O país que falha em investir na geração de conhecimento próprio e em acessar e adaptar, à sua realidade, o conhecimento gerado em outros países condena sua economia, sua indústria e seus cidadãos a um futuro de dependência, à mercê do colonialismo tecnológico. Nós já vivemos isto no passado. Infelizmente, o Brasil de novo vive este risco, em função da persistente crise econômica que faz minguar, a níveis críticos, os investimentos públicos em pesquisa, ensino e inovação. Com isso, o Brasil pode ver definhar sua capacidade científica e tecnológica, com danos irreparáveis à infraestrutura de inovação e à política de treinamento e retenção de talentos, construídas a duras penas.

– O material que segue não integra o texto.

(** * Fashion-MNIST tutorial notebook: a shallow embedding and its properties

  The notebook [notebook/Fashion-MNIST.ipynb] loads the Fashion-MNIST
  files, standardizes and reshapes the images, wraps them in batched
  loaders, trains a small convolutional network and reports accuracy.
  Each code cell is embedded below as a Rocq definition carrying the
  name it has in the notebook. *)

From Stdlib Require Import PrimFloat.
From Stdlib Require Uint63 Floats.
From Stdlib Require Import Strings.String Strings.Ascii Strings.Byte.
From Stdlib Require Import ZArith Lia Bool Arith Reals Lra.
From Stdlib Require Import List Permutation.
Import ListNotations.

(* ================================================================== *)
(** * Python: exceptions and fallible computations *)
(* ================================================================== *)

Module Py.

(** The exceptions the notebook's cells can raise: built-in ones, and
    [zlib.error], which is not a subclass of any of them. *)
Inductive exn : Set :=
| ValueError
| IndexError
| ZeroDivisionError
| OSError
| EOFError
| zlib_error
| RuntimeError.

Inductive result (A : Type) : Type :=
| Ok (a : A)
| Raise (e : exn).

Arguments Ok {A} a.
Arguments Raise {A} e.

Definition bind {A B} (r : result A) (k : A -> result B) : result B :=
  match r with
  | Ok a => k a
  | Raise e => Raise e
  end.

(** [os.path.join(a, b)] of [posixpath]: an absolute second component
    replaces the first, otherwise a separator is inserted unless the
    first component is empty or already ends with one. *)
Fixpoint endswith_sep (s : string) : bool :=
  match s with
  | EmptyString => false
  | String c EmptyString => Ascii.eqb c "/"
  | String _ s' => endswith_sep s'
  end.

Definition startswith_sep (s : string) : bool :=
  match s with
  | String c _ => Ascii.eqb c "/"
  | EmptyString => false
  end.

Definition os_path_join (a b : string) : string :=
  if startswith_sep b then b
  else if (String.length a =? 0)%nat || endswith_sep a then (a ++ b)%string
  else (a ++ "/" ++ b)%string.

End Py.

Import Py.

Declare Scope py_scope.
Delimit Scope py_scope with py.
Notation "x <- c1 ;; c2" := (Py.bind c1 (fun x => c2))
(at level 61, c1 at next level, right associativity) : py_scope.

(* ================================================================== *)
(** * NumPy: contiguous arrays *)
(* ================================================================== *)

Module Np.

(** A C-contiguous [ndarray]: its shape and its buffer in row-major
    order.  [reshape] and [torch.from_numpy] share the buffer and only
    change the shape, exactly as NumPy does for contiguous arrays. *)
Record ndarray (A : Type) : Type := mk_ndarray {
  shape : list nat;
  data : list A
}.

Arguments mk_ndarray {A} shape data.
Arguments shape {A} n.
Arguments data {A} n.

Definition prod (sh : list nat) : nat := fold_right Nat.mul 1 sh.

(** [a.size] *)
Definition size {A} (a : ndarray A) : nat := prod (shape a).

(** Every array NumPy builds owns as many elements as its shape says. *)
Definition wf {A} (a : ndarray A) : Prop := length (data a) = size a.

(** [len(a)]: the extent of the first axis. *)
Definition len {A} (a : ndarray A) : nat := hd 0 (shape a).

(** [np.frombuffer(buf, dtype=np.uint8, offset=offset)]: a one-axis
    view on the bytes after [offset]; an offset past the end of the
    buffer is a [ValueError]. *)
Definition frombuffer (buf : list byte) (offset : nat) : result (ndarray byte) :=
  if length buf <? offset then Raise ValueError
  else Ok (mk_ndarray [length buf - offset] (skipn offset buf)).

(** One entry of the tuple given to [reshape]: a fixed extent or [-1]. *)
Inductive dim : Set :=
| Infer
| Dim (n : nat).

Definition is_infer (d : dim) : bool :=
  match d with Infer => true | Dim _ => false end.

Definition known (newshape : list dim) : nat :=
  fold_right (fun d acc => match d with Infer => acc | Dim n => n * acc end) 1 newshape.

Definition resolve (missing : nat) (newshape : list dim) : list nat :=
  map (fun d => match d with Infer => missing | Dim n => n end) newshape.

(** [a.reshape(newshape)]: at most one [-1]; without one the extents
    must multiply to [a.size]; with one the known extents must be
    non-zero and divide [a.size].  The buffer is kept as it is. *)
Definition reshape {A} (a : ndarray A) (newshape : list dim) : result (ndarray A) :=
  match length (filter is_infer newshape) with
  | 0 =>
      if known newshape =? size a
      then Ok (mk_ndarray (resolve 0 newshape) (data a))
      else Raise ValueError
  | 1 =>
      if (known newshape =? 0) || negb (size a mod known newshape =? 0)
      then Raise ValueError
      else Ok (mk_ndarray (resolve (size a / known newshape) newshape) (data a))
  | _ => Raise ValueError
  end.

(** Row-major offset of a multi-index, [None] when the index has the
    wrong rank or leaves the bounds of an axis. *)
Fixpoint ravel (idx sh : list nat) (acc : nat) : option nat :=
  match idx, sh with
  | [], [] => Some acc
  | i :: idx', d :: sh' =>
      if i <? d then ravel idx' sh' (acc * d + i) else None
  | _, _ => None
  end.

(** [a[i0, i1, ...]] with a full, non-negative index. *)
Definition getitem {A} (a : ndarray A) (idx : list nat) : result A :=
  match ravel idx (shape a) 0 with
  | Some off =>
      match nth_error (data a) off with
      | Some v => Ok v
      | None => Raise IndexError
      end
  | None => Raise IndexError
  end.

(** The value of a [np.uint8] element. *)
Definition uint8 (b : byte) : Z := Z.of_N (Byte.to_N b).

End Np.

(* ================================================================== *)
(** * Cell "Functions": [load_fmnist] *)
(* ================================================================== *)

Module Reader.

Import Np.
Local Open Scope py_scope.

(** The file system as [gzip.open(path, 'rb').read()] sees it.  The
    library call is not part of the notebook: a path gives the
    decompressed content of a gzip file, or the exception the call
    raises, an [OSError] for a file that is missing, cannot be opened or
    is not a gzip file, [EOFError] for a truncated one, [zlib.error] for
    a corrupt stream. *)
Definition filesystem := string -> result (list byte).

Definition gzip_read (fs : filesystem) (path : string) : result (list byte) :=
  fs path.

Definition labels_path (path kind : string) : string :=
  os_path_join path (kind ++ "-labels-idx1-ubyte.gz")%string.

Definition images_path (path kind : string) : string :=
  os_path_join path (kind ++ "-images-idx3-ubyte.gz")%string.

Definition load_fmnist (fs : filesystem) (path kind : string)
  : result (ndarray byte * ndarray byte) :=
  lb <- gzip_read fs (labels_path path kind) ;;
  labels <- frombuffer lb 8 ;;
  img <- gzip_read fs (images_path path kind) ;;
  flat <- frombuffer img 16 ;;
  images <- reshape flat [Dim (len labels); Dim 784] ;;
  Ok (images, labels).

(** A label file and an image file that agree: an 8-byte header and
    [n] labels between 0 and 9, a 16-byte header and [n] images of
    784 bytes. *)
Definition valid_files (lb img : list byte) : Prop :=
  8 <= length lb /\
  length img = 16 + 784 * (length lb - 8) /\
  Forall (fun b => (0 <= uint8 b <= 9)%Z) (skipn 8 lb).

(** A small pair of files: two labels, two images. *)
Definition demo_labels_file : list byte := repeat x00 8 ++ [x03; x09].
Definition demo_images_file : list byte := repeat x00 16 ++ repeat x7f (2 * 784).

Definition demo_fs : filesystem :=
  fun p =>
    if String.eqb p "data/train-labels-idx1-ubyte.gz" then Ok demo_labels_file
    else if String.eqb p "data/train-images-idx3-ubyte.gz" then Ok demo_images_file
    else Raise OSError.

End Reader.

(* ================================================================== *)
(** * Cells "Functions" and "Preprocess Data": [standardize], [reshape] *)
(* ================================================================== *)

Module Preprocessor.

Import Np.

(** The arithmetic of [float64] elements.  [standardize] is written once
    over these operations and read in two ways: in the real numbers,
    where nothing is rounded, and in IEEE 754 binary64, the arithmetic
    NumPy runs. *)
Class Float64 (F : Type) : Type := {
  zero64 : F;
  add64 : F -> F -> F;
  sub64 : F -> F -> F;
  mul64 : F -> F -> F;
  div64 : F -> F -> F;
  sqrt64 : F -> F;
  count64 : nat -> F;
  eps64 : F
}.

#[global] Instance exact : Float64 R := {|
  zero64 := 0%R;
  add64 := Rplus;
  sub64 := Rminus;
  mul64 := Rmult;
  div64 := Rdiv;
  sqrt64 := R_sqrt.sqrt;
  count64 := INR;
  eps64 := 1e-5%R
|}.

(** [float(v)] for a whole number v below 2^63. *)
Definition float_of_Z (v : Z) : PrimFloat.float :=
  PrimFloat.of_uint63 (Uint63.of_Z v).

#[global, warnings="-inexact-float"]
Instance binary64 : Float64 PrimFloat.float := {|
  zero64 := 0%float;
  add64 := PrimFloat.add;
  sub64 := PrimFloat.sub;
  mul64 := PrimFloat.mul;
  div64 := PrimFloat.div;
  sqrt64 := PrimFloat.sqrt;
  count64 := fun n => float_of_Z (Z.of_nat n);
  eps64 := 1e-5%float
|}.

(** [ndarray.mean] and [ndarray.var] add the elements of the buffer
    with [np.add.reduce], library code that is not part of the
    notebook.  It adds every element once, but not always from left to
    right: a short buffer is added in order, a longer one in blocks
    with several accumulators whose sums are then added in pairs, and
    which way depends on the length, the type of the elements and the
    build of the library.  An [Order] is one way of adding: a tree of
    additions whose leaves are positions of the buffer and initial
    zeros of accumulators. *)
Inductive Order : Type :=
| Elem (i : nat)
| Zero
| Add (l r : Order).

Fixpoint positions (t : Order) : list nat :=
  match t with
  | Elem i => [i]
  | Zero => []
  | Add l r => positions l ++ positions r
  end.

(** What the library does is a parameter of [standardize]: for every
    length, the order in which the elements of the array are added for
    its mean and the order in which the squared deviations are added
    for its variance.  Each takes every position exactly once. *)
Class Reduce : Type := {
  sum_order : nat -> Order;
  squares_order : nat -> Order;
  sum_order_complete :
    forall n, Permutation (positions (sum_order n)) (seq 0 n);
  squares_order_complete :
    forall n, Permutation (positions (squares_order n)) (seq 0 n)
}.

É raciocínio usual que, em momentos de crise fiscal, é difícil para a ciência competir por recursos com segurança pública, saúde, educação e outros setores em que há carências e passivos muito sérios. Mas o momento da crise pode ser também o tempo da criatividade e da ruptura no modo de se fazer as coisas. Além da defesa enfática do financiamento público à pesquisa, ao ensino e à inovação, é preciso também buscar fontes alternativas de financiamento. Por exemplo, aqueles em melhor situação econômica deveriam pagar pela Universidade dos seus filhos. E o Brasil poderia se beneficiar muito de legislação que regulamente a formação de fundos patrimoniais, capazes de receber e administrar recursos de desmobilização de patrimônio, de doações de pessoas físicas e jurídicas em benefício da pesquisa e da inovação. A Embrapa pleiteia há anos o direito de criar uma subsidiária que amplie sua capacidade de colaborar com o setor privado, fortalecendo sua presença no mercado de tecnologias, ao mesmo tempo gerando recursos adicionais para seus projetos de pesquisa. A hora é de agir com coragem e criatividade pela ciência e pelo futuro da sociedade brasileira.

(*) Maurício Antônio Lopes é presidente da Embrapa e graduado em Agronomia pela Universidade Federal de Viçosa-UFV (1983), com mestrado em Genética pela Universidade de Purdue (1989), e doutorado em Biologia Molecular de Plantas pela Universidade do Arizona (1993).